* _TASK REQUIREMENTS_
Show, from the records below, all lines that contain the word "when".

(INPUT DATA Opens)

(** The warning that ends the port loop of a service. *)
Definition pod_get_warning (err : error) : Event :=
  EvLog ("WARNING: Error getting pod: " +:+ err +:+ services.nl).

(** An event that spends something: a probe, a command or a session. *)
Definition spends (e : Event) : Prop :=
  match e with
  | EvPing _ _ | EvOutput _ _ _ _ | EvRun _ _ _ | EvGo _ => True
  | _ => False
  end.

(** A port number of Kubernetes, an [int32]. *)
Definition int32 (i : Z) : Prop := (- 2 ^ 31 <= i < 2 ^ 31)%Z.

(** The options of [fwdServices] in the run of [default_flags] on the fixed
    collaborators: first context, first namespace. *)
Definition web_opts : services.FwdServiceOpts := {|
  services.ClientSet := mkClientset 0;
  services.Context := "minikube";
  services.Namespace := "default";
  services.ListOpts := mkListOptions "";
  services.Hostfile := mkHosts "/etc/hosts";
  services.ClientConfig := mkRestConfig 0;
  services.ShortName := true;
  services.Remote := false;
  services.NetworkInterface := "lo";
  services.NetworkRange := "127.1.27.1-254";
  services.ExitOnFail := false
|}.

(** How a computation ended, without the value it returned. *)
Definition outcome {A} (r : Res A) : Res unit :=
  match r with
  | Val _ => Val tt
  | Exit code => Exit code
  | Panic err => Panic err
  end.

(** A property of the stretches of the main goroutine (the state before, how
    the stretch ended, the state after, its events) is lawful when it holds
    of a stretch that does nothing but change the world and when it holds of
    two stretches put end to end. *)
Record lawful {W}
  (P : State W -> Res unit -> State W -> list Event -> Prop) : Prop := mk_lawful {
  law_quiet : forall st st', allocated st' = allocated st -> P st (Val tt) st' [];
  law_seq : forall st st1 st2 r e1 e2,
    P st (Val tt) st1 e1 -> P st1 r st2 e2 -> P st r st2 (e1 ++ e2)
}.

(** Every run of [m] has the property [P]. *)
Definition obeys {W A}
  (P : State W -> Res unit -> State W -> list Event -> Prop) (m : M W A) : Prop :=
  forall st r st' evs, m st = (r, st', evs) -> P st (outcome r) st' evs.

(** The messages [Cmd.Run] logs with [log.Fatalf]. *)
Inductive fatal : string -> Prop :=
| fatal_root err : fatal ("Root check failure: " +:+ err)
| fatal_hosts err : fatal ("Hostfile error: " +:+ err)
| fatal_backup err :
    fatal ("Error backing up hostfile: " +:+ err +:+ services.nl)
| fatal_no_config : fatal "No config found. Use --kubeconfig to specify one"
| fatal_config err :
    fatal ("Error reading configuration configuration: " +:+ err +:+ services.nl)
| fatal_rest err :
    fatal ("Error generating REST configuration: " +:+ err +:+ services.nl)
| fatal_client err : fatal ("Error creating k8s client: " +:+ err +:+ services.nl)
| fatal_save err : fatal ("Error saving hostfile: " +:+ err +:+ services.nl).

(** The contexts [Cmd.Run] goes through: those of the flag, or the current
    context of the kubeconfig when the flag names none. *)
Definition run_contexts (flags : services.Flags) (current : string)
  : list string :=
  if (length (services.contexts flags) <? 1)%nat
  then services.contexts flags ++ [current]
  else services.contexts flags.

(** The options [Cmd.Run] calls [fwdServices] with, for the context at
    position [i] of the list [ctxs] and the namespace at position [ii]. *)
Definition run_opts (flags : services.Flags) (hostFile : Hosts)
  (ctxs : list string) (opts : services.FwdServiceOpts) : Prop :=
  services.Hostfile opts = hostFile /\
  services.NetworkInterface opts = services.iface flags /\
  services.NetworkRange opts = services.networkRange flags /\
  services.ExitOnFail opts = services.exitOnFail flags /\
  exists i ii : nat,
    ctxs !! i = Some (services.Context opts) /\
    services.ShortName opts = (i <? 1)%nat && (ii <? 1)%nat /\
    services.Remote opts = (0 <? i)%nat.

(** The command that puts the address of a session on its interface. *)
Definition alias_args (ip : net.IP) (iface : string) : list string :=
  ["addr"; "add"; net.IP_String ip; "dev"; iface].

Definition alias_added (pfo : PortForwardOpts) : Event :=
  EvRun "ip" (alias_args (pfo_LocalIP pfo) (pfo_NetworkInterface pfo)) None.

(** Every session is started after the command that put its address on its
    interface has succeeded. *)
Definition aliased_first (evs : list Event) : Prop :=
  forall i pfo, evs !! i = Some (EvGo pfo) ->
    exists j, j < i /\ evs !! j = Some (alias_added pfo).

(** The address an [ip addr add] command is run for. *)
Definition added_addr (e : Event) : option string :=
  match e with
  | EvRun "ip" ["addr"; "add"; addr; "dev"; _] _ => Some addr
  | _ => None
  end.

(** The keys of the events of a stretch, under [key], are pairwise distinct,
    were not in the table before the stretch and are in it after; the table
    loses no key. *)
Definition uses {W} (key : Event -> option string)
  (st : State W) (st' : State W) (evs : list Event) : Prop :=
  (forall k, is_Some (allocated st !! k) -> is_Some (allocated st' !! k)) /\
  NoDup (omap key evs) /\
  forall k, k ∈ omap key evs ->
    allocated st !! k = None /\ is_Some (allocated st' !! k).

(** What ends a run with an exit: a fatal message, or the notice that the
    alias of an address could not be added, right after the command failed. *)
Definition exit_cause (evs : list Event) : Prop :=
  (exists msg pre, evs = pre ++ [EvLog msg] /\ fatal msg) \/
  (exists pre ip iface err,
     evs = pre ++ [EvRun "ip" (alias_args ip iface) (Some err);
                   EvPrint ("Cannot ifconfig " +:+ iface +:+ " alias "
                            +:+ net.IP_String ip +:+ " up: " +:+ err
                            +:+ services.nl)]).

(** An event of the port loop: a line of the log or the start of a session. *)
Definition log_or_go (e : Event) : Prop :=
  match e with
  | EvLog _ | EvGo _ => True
  | _ => False
  end.

(** How [Cmd.Run] may end other than by returning: with exit code 1 and a
    cause, or with the panic of [Allocate] on an error of [NewPinger]. *)
Definition ends_with_a_cause {W} `{!Collaborators W} (prober : Prober)
  (r : Res unit) (evs : list Event) : Prop :=
  match r with
  | Val _ => True
  | Exit code => code = 1%Z /\ exit_cause evs
  | Panic err =>
      prober = IcmpLibrary /\ exists addr w, (NewPinger addr w).1 = Some err
  end.

(** The commands run among the events: name and arguments. *)
Definition commands (evs : list Event) : list (string * list string) :=
  omap (fun e => match e with EvRun name args _ => Some (name, args) | _ => None end)
       evs.

(** The command that takes the address of a session off its interface. *)
Definition alias_removal (pfo : PortForwardOpts) : string * list string :=
  ("ip", ["addr"; "del"; net.IP_String (pfo_LocalIP pfo); "dev";
          pfo_NetworkInterface pfo]).

(** The fixture of a network on which the ping command reports an
    unreachable host and still ends without an error: 10.0.0.1 and 10.0.0.2
    answer, for any other address a router says the host is unreachable. *)
Definition unreachable_fixture : Fixture := {|
  fx_root := (true, None);
  fx_new_pinger := fun _ => None;
  fx_replies := fun _ => Received 0;
  fx_ping_output := fun addr =>
    if bool_decide (addr ∈ ["10.0.0.1"; "10.0.0.2"])
    then ("2 packets transmitted, 2 received, 0% packet loss", None)
    else ("From 10.0.0.254 icmp_seq=1 Destination Host Unreachable", None);
  fx_ip_addr_add := fun _ => None;
  fx_services := [];
  fx_pods := []
|}.

(** [Pods.Get] for the pod answered [n] times in a row without an error,
    taking the world from [w] to [w']. *)
Inductive got {W} `{!Collaborators W} (cs : Clientset) (ns name : string)
  : W -> nat -> W -> Prop :=
| got_none w : got cs ns name w 0 w
| got_more w pod w1 n w2 :
    Pods_Get cs ns name w = (inr pod, w1) ->
    got cs ns name w1 n w2 ->
    got cs ns name w (S n) w2.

(INPUT DATA Closes)

* _OUTPUT_
    the stretch ended, the state after, its events) is lawful when it holds
    of a stretch that does nothing but change the world and when it holds of
    context of the kubeconfig when the flag names none. *)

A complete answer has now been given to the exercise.